◆ **PROVIDED RECORDS**:
=====
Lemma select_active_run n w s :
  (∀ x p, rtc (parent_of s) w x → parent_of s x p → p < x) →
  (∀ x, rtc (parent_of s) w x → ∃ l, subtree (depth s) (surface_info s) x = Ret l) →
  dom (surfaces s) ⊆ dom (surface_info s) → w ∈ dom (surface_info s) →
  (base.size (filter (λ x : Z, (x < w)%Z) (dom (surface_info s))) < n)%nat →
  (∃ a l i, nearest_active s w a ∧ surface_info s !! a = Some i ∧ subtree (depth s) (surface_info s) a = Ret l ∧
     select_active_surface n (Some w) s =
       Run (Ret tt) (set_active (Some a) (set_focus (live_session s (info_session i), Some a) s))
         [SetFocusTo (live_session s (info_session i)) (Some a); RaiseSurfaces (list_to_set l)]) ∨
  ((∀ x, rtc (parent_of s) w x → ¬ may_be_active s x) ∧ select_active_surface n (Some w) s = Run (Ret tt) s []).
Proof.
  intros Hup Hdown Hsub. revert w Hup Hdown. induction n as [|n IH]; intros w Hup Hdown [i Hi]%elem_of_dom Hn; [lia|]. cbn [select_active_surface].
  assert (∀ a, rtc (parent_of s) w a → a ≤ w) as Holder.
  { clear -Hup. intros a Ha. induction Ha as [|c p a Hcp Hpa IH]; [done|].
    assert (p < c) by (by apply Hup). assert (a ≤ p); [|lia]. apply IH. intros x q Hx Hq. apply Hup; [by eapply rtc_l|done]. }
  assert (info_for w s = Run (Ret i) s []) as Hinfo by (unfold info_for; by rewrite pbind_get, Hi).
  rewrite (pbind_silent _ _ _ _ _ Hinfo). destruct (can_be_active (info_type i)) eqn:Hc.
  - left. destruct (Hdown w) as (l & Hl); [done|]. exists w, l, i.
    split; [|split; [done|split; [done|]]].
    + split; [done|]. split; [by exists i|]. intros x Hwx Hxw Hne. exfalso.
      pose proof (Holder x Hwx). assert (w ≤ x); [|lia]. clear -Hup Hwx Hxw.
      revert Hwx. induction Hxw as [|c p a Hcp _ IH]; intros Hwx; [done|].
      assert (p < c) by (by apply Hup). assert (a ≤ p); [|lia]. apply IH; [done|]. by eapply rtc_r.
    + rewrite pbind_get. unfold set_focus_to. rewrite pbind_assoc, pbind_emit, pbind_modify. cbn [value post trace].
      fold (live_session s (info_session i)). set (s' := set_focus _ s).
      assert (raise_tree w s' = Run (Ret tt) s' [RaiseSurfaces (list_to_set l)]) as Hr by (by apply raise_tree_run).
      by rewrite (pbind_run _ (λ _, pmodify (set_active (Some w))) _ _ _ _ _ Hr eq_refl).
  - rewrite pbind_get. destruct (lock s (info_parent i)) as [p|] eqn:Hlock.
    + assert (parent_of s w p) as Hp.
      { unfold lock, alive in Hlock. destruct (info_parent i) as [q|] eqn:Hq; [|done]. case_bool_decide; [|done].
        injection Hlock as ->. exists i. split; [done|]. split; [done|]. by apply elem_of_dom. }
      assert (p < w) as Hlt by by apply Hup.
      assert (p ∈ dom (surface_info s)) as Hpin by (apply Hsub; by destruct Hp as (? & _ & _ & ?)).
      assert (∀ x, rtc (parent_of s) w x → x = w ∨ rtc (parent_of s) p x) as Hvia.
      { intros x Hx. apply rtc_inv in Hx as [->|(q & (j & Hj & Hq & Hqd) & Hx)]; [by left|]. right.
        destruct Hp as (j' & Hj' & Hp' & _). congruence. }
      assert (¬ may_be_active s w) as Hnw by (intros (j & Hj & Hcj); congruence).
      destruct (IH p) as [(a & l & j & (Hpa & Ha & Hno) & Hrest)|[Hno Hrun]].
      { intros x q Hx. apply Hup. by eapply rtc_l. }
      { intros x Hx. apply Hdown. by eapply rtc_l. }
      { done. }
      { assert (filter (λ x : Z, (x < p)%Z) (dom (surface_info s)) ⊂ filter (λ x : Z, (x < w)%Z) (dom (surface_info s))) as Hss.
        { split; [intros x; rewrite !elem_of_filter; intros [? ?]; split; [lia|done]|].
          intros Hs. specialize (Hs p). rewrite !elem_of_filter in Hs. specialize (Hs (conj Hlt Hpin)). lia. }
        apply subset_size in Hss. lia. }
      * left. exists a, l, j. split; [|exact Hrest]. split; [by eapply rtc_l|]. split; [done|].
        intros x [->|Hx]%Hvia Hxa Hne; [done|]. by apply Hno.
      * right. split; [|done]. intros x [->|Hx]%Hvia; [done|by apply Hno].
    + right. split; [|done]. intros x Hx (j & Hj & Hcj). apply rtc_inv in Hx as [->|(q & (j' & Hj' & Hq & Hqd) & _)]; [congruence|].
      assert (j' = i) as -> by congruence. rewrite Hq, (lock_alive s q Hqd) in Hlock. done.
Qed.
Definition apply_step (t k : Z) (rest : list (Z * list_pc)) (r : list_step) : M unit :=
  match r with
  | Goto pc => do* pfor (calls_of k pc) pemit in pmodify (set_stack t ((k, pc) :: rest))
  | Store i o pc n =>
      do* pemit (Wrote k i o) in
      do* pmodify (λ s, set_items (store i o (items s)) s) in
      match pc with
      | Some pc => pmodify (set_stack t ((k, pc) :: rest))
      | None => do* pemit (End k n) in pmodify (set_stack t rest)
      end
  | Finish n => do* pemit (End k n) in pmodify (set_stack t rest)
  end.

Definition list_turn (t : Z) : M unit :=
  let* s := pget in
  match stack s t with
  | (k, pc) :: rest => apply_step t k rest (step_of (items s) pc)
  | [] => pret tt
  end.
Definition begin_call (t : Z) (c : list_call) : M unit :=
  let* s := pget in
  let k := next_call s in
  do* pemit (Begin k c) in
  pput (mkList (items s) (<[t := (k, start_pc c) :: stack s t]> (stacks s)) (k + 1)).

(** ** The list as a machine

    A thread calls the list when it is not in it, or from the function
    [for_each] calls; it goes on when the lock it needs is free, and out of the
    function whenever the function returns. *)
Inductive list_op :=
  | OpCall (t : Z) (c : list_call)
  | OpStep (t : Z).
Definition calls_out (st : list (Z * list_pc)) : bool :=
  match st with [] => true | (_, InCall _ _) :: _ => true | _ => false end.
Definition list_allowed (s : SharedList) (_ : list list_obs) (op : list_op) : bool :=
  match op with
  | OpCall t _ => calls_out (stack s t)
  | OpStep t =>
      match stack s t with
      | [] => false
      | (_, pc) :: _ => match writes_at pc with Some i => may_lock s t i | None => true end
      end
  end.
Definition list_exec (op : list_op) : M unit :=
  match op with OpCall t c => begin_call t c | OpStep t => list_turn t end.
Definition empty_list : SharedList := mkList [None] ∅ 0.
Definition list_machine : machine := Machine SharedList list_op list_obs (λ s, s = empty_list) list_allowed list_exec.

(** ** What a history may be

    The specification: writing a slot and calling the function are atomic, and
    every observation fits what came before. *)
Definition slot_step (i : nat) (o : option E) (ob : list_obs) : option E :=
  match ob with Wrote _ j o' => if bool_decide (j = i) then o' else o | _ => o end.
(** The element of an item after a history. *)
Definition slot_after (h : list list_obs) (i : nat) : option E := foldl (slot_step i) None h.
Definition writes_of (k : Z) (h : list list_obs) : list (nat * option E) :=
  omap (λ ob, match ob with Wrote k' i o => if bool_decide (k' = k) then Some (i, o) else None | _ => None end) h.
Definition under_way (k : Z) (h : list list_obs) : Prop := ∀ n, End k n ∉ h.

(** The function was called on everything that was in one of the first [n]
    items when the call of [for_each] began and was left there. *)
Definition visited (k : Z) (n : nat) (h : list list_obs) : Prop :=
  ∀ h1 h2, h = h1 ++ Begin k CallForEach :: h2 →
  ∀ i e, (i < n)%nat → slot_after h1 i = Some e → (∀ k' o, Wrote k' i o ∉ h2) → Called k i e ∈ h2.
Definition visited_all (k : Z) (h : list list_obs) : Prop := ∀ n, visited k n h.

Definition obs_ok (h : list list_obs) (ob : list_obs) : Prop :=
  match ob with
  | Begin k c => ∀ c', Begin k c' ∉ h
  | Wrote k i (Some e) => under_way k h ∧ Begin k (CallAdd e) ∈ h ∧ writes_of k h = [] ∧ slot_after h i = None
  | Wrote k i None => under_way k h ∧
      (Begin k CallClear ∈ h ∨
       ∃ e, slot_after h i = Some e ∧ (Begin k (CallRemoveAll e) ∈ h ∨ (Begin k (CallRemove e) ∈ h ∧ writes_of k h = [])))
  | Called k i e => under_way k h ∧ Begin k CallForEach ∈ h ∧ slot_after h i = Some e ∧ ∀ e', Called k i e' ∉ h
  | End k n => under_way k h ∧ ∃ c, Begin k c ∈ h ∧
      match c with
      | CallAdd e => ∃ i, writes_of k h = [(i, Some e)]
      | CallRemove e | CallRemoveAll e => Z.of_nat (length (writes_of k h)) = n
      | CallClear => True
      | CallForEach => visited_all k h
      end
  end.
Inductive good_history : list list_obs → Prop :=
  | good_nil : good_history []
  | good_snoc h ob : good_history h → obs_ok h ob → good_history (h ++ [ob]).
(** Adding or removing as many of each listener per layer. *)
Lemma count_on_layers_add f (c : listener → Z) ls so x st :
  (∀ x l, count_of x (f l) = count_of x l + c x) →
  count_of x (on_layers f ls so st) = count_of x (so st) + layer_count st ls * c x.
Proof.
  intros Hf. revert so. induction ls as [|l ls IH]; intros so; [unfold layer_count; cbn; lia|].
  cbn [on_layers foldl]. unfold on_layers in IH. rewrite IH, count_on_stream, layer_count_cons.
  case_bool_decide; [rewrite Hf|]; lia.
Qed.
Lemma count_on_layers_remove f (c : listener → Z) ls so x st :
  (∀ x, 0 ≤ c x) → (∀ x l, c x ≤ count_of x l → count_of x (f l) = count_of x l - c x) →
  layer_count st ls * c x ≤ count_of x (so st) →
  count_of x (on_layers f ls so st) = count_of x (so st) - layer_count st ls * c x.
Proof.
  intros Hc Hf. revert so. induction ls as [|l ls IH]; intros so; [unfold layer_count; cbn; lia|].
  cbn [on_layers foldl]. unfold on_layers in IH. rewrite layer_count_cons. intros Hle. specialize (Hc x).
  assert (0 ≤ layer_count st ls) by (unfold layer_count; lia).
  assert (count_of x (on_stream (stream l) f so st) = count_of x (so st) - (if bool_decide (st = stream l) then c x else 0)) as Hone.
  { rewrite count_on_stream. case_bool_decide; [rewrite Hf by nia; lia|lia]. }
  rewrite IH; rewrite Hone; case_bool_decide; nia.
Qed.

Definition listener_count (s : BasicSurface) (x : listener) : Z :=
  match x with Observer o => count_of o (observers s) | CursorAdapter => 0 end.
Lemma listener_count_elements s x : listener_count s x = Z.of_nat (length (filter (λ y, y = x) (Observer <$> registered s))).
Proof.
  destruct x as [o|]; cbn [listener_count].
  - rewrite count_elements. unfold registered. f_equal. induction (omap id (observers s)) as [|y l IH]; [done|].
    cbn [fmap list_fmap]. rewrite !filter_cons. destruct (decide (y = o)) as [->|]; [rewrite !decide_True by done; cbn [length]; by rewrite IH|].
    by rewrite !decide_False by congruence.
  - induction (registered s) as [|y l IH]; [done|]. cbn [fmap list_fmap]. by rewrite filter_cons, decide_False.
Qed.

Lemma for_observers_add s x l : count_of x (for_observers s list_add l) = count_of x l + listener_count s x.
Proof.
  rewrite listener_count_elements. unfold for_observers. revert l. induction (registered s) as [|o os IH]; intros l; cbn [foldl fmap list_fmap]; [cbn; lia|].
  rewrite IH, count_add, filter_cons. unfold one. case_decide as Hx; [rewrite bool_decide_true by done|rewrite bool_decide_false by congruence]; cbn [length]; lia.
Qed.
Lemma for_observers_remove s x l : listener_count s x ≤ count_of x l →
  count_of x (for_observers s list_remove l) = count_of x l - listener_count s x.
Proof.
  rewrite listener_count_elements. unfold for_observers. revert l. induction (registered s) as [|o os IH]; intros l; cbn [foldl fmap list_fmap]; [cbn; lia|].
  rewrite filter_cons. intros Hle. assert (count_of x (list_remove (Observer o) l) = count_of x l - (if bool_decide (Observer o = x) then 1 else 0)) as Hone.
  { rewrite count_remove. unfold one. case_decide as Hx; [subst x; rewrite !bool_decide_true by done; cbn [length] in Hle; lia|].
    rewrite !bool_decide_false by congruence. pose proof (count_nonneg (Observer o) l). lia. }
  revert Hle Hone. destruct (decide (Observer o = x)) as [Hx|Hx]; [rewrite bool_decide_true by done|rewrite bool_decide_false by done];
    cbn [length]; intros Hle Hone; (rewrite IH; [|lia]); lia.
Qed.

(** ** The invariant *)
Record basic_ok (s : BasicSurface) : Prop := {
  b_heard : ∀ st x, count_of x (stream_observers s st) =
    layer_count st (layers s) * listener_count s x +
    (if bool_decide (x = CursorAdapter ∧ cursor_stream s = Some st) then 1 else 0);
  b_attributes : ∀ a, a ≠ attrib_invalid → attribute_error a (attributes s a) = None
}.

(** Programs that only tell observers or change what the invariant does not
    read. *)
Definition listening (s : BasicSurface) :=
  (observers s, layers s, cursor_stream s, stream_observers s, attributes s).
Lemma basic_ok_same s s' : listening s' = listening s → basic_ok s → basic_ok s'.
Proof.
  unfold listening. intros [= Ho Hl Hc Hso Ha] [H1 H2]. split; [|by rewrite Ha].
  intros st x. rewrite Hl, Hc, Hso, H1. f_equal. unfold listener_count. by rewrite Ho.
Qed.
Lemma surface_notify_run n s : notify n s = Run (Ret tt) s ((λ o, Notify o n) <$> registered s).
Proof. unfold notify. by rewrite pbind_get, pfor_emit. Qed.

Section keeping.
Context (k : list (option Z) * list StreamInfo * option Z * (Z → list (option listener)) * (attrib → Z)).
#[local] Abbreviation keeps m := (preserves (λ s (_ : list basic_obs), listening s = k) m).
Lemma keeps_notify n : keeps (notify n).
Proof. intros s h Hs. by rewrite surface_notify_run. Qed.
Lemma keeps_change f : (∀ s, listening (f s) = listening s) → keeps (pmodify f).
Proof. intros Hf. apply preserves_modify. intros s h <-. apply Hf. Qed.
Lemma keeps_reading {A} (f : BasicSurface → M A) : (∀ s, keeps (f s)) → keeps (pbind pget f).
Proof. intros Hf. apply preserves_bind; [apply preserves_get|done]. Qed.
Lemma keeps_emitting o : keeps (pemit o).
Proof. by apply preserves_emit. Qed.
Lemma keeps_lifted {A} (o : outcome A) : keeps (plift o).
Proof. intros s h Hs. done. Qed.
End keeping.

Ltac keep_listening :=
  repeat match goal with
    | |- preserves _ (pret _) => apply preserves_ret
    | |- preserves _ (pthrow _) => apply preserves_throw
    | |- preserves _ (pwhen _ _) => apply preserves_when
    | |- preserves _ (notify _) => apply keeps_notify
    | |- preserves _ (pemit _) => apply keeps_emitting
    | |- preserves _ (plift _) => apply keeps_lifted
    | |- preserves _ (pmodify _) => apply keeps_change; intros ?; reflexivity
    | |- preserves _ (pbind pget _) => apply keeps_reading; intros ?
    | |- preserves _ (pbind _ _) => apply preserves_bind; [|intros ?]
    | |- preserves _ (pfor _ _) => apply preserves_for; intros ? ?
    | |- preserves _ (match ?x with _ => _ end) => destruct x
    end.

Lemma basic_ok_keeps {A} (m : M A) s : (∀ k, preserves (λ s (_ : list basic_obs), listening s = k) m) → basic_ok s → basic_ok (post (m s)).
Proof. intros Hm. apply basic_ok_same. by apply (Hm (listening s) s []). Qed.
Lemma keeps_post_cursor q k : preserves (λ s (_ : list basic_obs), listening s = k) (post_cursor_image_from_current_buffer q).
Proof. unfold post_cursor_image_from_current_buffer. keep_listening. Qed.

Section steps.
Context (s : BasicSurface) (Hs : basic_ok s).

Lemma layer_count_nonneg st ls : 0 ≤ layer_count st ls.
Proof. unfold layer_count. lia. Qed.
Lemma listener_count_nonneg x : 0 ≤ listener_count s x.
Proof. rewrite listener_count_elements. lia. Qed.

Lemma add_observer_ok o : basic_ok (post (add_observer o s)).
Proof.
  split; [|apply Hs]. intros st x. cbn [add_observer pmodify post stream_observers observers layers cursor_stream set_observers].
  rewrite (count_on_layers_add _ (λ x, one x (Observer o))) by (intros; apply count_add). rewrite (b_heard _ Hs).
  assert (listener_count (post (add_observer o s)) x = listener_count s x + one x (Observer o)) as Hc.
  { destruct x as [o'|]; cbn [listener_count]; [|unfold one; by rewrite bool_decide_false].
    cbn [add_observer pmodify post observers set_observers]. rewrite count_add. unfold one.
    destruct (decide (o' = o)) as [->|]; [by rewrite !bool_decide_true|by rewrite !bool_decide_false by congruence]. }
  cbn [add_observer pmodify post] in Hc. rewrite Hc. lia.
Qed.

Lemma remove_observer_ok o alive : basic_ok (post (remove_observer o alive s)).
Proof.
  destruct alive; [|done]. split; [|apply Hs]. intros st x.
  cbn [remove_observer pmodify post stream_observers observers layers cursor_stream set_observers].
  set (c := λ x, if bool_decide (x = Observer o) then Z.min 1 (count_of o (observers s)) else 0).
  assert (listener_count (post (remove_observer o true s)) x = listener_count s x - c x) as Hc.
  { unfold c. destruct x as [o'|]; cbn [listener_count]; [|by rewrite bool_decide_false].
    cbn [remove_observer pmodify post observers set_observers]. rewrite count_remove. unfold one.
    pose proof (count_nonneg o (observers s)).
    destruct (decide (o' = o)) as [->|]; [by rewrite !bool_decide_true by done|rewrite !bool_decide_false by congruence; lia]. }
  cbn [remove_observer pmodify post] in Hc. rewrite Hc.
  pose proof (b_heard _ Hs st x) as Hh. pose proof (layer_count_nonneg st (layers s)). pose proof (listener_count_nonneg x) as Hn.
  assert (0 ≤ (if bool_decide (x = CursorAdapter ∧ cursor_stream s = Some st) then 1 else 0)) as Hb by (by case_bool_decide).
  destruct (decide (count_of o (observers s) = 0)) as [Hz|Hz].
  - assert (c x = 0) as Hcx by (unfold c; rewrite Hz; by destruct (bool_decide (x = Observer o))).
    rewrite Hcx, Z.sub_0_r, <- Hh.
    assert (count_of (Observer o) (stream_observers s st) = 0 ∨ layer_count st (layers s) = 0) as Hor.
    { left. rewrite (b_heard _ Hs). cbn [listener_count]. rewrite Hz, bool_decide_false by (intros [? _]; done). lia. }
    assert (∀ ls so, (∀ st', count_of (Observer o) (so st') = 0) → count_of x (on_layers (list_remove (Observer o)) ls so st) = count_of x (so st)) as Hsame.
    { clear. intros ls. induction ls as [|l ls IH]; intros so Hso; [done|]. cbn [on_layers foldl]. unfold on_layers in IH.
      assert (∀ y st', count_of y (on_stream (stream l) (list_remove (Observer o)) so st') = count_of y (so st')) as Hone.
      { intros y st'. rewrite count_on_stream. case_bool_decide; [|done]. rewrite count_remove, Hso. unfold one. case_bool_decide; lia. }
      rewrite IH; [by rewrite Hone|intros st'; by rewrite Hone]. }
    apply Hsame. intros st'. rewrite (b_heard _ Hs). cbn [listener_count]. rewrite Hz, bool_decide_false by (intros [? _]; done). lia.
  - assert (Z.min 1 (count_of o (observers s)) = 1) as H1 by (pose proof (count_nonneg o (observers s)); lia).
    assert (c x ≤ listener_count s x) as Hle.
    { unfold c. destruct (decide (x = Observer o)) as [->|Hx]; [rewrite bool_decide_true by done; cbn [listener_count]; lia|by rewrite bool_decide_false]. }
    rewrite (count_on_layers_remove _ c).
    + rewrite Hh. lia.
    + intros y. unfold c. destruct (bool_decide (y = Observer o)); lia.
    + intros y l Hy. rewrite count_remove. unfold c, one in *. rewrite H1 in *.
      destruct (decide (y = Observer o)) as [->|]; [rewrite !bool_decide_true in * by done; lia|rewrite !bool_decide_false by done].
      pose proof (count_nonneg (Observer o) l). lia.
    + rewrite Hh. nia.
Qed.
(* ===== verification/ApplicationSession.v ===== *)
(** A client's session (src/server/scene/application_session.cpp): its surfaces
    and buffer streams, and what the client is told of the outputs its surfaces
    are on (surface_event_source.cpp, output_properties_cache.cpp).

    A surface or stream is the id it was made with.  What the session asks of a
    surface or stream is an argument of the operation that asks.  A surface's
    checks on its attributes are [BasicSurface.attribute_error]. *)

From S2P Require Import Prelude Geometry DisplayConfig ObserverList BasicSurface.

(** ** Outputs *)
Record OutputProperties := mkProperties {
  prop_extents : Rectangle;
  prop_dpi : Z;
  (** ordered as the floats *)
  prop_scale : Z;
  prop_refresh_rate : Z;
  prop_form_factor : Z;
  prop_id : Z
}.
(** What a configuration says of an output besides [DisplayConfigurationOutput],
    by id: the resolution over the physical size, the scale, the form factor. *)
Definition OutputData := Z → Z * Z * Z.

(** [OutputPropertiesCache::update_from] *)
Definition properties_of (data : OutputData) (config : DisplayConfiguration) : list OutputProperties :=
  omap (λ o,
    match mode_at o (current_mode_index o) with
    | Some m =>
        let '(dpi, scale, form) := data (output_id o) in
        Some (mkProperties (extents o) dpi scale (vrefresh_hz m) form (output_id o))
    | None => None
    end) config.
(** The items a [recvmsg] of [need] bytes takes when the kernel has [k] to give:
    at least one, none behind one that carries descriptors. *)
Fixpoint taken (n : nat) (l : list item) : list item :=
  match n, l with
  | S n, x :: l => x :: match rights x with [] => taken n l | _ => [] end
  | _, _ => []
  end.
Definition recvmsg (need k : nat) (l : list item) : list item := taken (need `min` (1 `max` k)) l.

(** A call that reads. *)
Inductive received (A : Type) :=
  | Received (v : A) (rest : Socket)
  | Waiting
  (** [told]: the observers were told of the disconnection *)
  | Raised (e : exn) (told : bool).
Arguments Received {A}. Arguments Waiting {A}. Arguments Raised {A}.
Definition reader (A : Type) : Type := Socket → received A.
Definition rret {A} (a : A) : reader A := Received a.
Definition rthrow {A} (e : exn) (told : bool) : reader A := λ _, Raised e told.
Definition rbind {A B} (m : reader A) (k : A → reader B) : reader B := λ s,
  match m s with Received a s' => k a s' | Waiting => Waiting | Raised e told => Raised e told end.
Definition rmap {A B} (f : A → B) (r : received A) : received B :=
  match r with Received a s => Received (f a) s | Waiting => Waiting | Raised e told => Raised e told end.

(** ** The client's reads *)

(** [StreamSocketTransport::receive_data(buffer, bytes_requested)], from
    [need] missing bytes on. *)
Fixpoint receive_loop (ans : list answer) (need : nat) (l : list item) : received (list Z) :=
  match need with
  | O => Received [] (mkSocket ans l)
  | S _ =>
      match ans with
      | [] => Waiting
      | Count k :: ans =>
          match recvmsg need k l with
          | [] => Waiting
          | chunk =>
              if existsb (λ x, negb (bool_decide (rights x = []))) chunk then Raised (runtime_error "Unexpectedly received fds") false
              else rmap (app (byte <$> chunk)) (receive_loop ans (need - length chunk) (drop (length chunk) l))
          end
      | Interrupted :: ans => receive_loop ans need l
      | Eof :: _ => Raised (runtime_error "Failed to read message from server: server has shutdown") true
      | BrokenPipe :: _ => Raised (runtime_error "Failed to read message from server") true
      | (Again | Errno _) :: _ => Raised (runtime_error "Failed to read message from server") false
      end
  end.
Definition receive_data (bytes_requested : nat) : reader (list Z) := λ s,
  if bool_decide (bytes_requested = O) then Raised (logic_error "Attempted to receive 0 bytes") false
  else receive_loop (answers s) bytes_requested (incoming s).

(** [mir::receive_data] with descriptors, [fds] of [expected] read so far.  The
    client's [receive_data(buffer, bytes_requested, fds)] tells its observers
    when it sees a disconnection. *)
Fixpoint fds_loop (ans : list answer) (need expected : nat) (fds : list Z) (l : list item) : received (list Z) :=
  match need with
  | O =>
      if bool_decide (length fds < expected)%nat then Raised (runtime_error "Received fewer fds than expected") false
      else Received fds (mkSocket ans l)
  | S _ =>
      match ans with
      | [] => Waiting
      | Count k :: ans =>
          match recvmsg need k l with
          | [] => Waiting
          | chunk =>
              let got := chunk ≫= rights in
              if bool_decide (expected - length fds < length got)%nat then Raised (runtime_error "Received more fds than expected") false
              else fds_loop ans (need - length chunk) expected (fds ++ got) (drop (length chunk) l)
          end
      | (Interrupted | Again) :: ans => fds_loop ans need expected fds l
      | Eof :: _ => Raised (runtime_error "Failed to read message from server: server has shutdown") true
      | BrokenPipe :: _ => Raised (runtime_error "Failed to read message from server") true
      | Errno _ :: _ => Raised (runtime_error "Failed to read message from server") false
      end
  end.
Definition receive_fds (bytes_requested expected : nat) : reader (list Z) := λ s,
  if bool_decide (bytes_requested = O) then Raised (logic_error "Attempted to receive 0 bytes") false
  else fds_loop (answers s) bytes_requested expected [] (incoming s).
=====
◆ **TASK DESCRIPTION**: When you reach the line containing "(∀ x l, count_of" in the data above, start copying exactly, and stop after the line containing "intros Hf. revert".

◆ **THE ANSWER**:
  (∀ x l, count_of x (f l) = count_of x l + c x) →
  count_of x (on_layers f ls so st) = count_of x (so st) + layer_count st ls * c x.
Proof.
  intros Hf. revert so. induction ls as [|l ls IH]; intros so; [unfold layer_count; cbn; lia|].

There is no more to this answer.